• DATA EXTRACTS:
++++++
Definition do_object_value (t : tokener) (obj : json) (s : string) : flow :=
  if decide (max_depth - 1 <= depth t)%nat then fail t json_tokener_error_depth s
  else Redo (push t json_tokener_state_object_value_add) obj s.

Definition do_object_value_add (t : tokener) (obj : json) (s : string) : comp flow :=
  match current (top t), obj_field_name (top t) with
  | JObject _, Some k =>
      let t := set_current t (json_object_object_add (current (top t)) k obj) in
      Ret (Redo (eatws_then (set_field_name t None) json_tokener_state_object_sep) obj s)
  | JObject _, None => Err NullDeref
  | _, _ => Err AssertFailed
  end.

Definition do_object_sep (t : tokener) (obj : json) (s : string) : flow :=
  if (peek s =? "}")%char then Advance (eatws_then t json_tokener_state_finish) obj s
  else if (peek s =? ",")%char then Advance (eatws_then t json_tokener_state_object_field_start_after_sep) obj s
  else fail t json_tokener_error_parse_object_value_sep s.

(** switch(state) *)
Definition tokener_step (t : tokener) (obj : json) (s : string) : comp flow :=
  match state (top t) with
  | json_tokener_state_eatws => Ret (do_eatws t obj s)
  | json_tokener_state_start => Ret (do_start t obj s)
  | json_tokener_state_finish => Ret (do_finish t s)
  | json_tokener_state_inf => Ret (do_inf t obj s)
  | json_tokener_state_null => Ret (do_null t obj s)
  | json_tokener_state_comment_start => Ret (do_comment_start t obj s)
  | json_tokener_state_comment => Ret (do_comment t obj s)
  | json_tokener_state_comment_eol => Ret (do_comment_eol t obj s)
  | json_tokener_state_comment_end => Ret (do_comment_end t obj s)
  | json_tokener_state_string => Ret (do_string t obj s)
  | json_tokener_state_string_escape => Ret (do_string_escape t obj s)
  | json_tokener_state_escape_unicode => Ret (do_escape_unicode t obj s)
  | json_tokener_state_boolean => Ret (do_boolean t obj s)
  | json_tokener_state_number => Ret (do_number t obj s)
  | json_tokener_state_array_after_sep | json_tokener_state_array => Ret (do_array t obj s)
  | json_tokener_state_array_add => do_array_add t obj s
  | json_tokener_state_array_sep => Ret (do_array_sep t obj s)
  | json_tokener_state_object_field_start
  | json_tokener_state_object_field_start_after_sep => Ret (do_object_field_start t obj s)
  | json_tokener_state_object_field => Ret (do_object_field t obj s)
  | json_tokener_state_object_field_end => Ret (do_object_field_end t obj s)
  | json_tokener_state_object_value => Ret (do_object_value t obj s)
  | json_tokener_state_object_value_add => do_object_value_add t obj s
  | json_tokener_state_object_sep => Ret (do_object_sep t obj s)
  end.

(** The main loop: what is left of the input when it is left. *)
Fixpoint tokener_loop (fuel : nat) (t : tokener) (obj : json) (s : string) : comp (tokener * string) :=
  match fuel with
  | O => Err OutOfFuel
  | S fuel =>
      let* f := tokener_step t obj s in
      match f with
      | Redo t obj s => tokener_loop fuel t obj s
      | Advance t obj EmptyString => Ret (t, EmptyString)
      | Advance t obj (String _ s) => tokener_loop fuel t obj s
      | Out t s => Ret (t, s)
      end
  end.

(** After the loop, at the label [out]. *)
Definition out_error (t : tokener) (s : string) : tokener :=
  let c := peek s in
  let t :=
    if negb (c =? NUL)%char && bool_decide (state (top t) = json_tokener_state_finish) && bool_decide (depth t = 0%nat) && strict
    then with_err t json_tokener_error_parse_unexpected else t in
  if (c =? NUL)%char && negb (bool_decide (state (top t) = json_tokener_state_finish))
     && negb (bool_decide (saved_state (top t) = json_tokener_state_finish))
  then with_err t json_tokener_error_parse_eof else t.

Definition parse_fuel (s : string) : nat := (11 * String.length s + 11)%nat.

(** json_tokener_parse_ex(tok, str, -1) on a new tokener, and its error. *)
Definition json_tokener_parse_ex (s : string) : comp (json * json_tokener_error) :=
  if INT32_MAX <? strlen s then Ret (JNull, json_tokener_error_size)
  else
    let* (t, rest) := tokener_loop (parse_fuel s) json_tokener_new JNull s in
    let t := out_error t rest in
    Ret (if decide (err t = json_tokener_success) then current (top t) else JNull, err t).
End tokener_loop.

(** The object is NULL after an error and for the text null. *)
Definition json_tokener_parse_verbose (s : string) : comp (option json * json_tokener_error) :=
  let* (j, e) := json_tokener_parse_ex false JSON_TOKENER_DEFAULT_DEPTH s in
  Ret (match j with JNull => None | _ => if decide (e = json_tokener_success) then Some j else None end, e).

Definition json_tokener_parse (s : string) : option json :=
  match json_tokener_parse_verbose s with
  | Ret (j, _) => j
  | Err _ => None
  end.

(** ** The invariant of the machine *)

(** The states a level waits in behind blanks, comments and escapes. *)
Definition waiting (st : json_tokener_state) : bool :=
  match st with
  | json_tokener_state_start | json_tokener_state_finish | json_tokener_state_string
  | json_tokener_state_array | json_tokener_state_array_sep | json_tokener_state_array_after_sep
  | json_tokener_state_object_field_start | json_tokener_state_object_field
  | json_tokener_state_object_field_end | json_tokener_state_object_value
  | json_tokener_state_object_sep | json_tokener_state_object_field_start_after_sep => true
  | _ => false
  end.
++++++
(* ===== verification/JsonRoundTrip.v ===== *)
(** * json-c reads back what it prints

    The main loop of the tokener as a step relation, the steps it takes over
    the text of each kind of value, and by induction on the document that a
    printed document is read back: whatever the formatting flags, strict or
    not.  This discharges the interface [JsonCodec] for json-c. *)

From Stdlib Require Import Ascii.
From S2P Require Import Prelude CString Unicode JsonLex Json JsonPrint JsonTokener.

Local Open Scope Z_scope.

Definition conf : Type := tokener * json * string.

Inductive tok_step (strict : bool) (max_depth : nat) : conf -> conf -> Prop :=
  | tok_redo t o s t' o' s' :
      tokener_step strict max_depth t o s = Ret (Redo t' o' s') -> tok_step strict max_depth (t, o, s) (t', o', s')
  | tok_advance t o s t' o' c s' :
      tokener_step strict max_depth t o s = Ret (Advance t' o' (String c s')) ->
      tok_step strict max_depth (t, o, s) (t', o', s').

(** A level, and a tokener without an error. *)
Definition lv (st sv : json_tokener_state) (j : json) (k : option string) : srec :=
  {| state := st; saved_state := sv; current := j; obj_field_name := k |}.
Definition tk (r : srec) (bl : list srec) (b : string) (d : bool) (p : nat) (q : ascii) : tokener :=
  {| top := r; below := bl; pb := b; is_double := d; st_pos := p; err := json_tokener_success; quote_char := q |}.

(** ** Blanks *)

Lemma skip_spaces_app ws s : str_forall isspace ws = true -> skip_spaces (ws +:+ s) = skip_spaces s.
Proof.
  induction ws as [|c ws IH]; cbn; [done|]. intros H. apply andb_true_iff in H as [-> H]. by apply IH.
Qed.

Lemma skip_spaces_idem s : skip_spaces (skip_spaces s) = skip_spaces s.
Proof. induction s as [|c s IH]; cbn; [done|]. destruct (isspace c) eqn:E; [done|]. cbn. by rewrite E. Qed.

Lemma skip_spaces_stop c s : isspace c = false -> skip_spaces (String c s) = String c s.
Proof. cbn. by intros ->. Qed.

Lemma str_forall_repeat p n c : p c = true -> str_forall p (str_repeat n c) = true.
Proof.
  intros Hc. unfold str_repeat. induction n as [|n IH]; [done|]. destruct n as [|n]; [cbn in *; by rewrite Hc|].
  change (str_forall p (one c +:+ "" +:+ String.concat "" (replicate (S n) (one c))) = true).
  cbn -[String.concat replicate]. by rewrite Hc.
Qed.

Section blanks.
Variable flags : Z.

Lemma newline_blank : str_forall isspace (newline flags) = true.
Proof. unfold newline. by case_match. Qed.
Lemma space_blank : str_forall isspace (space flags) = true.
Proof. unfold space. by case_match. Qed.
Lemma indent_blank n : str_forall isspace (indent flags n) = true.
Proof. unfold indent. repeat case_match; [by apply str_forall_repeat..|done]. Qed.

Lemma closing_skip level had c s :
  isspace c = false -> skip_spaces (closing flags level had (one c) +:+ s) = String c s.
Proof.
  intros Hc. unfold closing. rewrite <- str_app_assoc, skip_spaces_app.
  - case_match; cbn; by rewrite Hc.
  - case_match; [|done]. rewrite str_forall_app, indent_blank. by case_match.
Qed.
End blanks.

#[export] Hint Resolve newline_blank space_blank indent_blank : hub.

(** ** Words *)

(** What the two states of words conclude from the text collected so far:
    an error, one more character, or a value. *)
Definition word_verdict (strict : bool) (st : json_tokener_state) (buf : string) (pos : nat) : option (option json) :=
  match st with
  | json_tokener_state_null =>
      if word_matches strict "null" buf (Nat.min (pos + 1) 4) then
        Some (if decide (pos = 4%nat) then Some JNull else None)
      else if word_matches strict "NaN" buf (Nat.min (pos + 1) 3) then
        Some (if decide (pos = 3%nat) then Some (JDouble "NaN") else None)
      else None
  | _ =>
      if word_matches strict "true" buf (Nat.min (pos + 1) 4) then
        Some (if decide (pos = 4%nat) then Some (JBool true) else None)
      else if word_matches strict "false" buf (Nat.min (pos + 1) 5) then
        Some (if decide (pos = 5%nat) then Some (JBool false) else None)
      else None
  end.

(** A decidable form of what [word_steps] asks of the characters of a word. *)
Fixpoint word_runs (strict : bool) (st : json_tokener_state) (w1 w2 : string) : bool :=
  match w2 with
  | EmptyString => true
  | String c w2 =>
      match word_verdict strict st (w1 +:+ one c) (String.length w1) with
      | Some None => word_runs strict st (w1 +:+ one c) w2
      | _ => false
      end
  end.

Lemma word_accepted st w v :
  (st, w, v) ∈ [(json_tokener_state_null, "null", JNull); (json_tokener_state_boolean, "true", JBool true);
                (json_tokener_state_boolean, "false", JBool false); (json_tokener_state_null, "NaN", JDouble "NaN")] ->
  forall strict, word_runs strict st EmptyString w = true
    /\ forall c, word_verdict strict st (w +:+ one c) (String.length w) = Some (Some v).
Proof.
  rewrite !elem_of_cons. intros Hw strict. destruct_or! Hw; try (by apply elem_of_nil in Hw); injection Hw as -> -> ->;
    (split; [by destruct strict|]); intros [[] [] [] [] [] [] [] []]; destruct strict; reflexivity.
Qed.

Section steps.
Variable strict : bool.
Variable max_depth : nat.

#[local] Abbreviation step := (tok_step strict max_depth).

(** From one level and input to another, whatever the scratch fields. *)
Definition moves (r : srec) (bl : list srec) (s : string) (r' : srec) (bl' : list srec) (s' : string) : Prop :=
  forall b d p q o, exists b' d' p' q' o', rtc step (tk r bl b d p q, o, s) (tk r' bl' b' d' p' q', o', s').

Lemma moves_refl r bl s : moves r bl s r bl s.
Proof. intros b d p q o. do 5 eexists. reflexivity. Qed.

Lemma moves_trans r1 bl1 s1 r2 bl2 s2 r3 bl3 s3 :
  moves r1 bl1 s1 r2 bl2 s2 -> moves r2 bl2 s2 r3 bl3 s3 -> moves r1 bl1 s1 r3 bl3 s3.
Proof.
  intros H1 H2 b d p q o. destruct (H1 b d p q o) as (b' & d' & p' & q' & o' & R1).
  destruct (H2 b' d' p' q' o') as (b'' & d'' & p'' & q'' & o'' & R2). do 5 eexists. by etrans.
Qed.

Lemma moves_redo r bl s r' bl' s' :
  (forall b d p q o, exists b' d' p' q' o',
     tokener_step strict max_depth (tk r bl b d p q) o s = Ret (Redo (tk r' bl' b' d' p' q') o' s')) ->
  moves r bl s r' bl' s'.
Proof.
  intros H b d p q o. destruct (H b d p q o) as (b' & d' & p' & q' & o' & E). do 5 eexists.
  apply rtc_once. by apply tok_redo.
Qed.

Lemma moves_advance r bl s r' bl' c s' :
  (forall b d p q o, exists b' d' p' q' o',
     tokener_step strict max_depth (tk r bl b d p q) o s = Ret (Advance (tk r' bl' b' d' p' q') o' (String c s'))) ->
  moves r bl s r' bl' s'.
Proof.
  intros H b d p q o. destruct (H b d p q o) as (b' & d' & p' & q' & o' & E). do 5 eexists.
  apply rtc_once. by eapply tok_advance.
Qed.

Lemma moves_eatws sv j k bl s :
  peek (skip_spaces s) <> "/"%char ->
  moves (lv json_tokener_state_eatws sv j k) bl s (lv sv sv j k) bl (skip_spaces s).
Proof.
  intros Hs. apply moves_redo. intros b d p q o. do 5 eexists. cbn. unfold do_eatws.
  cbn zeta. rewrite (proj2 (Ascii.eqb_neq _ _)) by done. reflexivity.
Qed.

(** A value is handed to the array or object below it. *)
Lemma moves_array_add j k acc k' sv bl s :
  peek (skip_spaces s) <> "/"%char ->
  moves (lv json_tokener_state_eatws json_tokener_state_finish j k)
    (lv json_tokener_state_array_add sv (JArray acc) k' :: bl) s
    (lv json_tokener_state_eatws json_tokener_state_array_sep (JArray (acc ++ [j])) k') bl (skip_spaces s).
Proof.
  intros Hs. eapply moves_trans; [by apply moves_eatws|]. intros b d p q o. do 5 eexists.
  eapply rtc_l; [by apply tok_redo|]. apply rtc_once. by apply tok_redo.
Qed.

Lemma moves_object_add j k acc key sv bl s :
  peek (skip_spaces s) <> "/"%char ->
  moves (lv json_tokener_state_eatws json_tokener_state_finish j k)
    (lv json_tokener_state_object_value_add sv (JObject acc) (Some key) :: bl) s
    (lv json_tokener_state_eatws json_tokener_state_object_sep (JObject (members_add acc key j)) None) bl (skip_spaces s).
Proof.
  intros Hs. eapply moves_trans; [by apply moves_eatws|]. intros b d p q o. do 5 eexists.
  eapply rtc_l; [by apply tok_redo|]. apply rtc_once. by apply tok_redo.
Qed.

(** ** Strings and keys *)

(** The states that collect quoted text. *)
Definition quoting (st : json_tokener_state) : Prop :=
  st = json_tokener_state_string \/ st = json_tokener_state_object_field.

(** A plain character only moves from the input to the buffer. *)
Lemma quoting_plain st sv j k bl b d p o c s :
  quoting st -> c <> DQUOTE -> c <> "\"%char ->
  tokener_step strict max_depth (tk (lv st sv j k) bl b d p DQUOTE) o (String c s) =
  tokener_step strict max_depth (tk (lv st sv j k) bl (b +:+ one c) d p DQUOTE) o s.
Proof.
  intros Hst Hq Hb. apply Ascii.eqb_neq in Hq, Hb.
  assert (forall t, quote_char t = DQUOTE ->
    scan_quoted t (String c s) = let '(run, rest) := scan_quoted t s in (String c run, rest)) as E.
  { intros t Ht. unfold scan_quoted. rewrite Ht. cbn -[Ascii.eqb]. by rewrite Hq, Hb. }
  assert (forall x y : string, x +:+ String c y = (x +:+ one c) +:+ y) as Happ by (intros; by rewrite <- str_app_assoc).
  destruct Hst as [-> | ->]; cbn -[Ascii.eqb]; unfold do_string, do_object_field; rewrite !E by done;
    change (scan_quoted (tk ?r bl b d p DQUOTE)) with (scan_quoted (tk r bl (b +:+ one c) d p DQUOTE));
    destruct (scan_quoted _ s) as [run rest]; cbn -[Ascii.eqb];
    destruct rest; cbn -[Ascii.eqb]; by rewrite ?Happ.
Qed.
++++++
• WHAT YOU ARE ASKED TO DO:
Only a number is wanted here: how many lines above hold the string "JObject"?

• WORKED SOLUTION:
4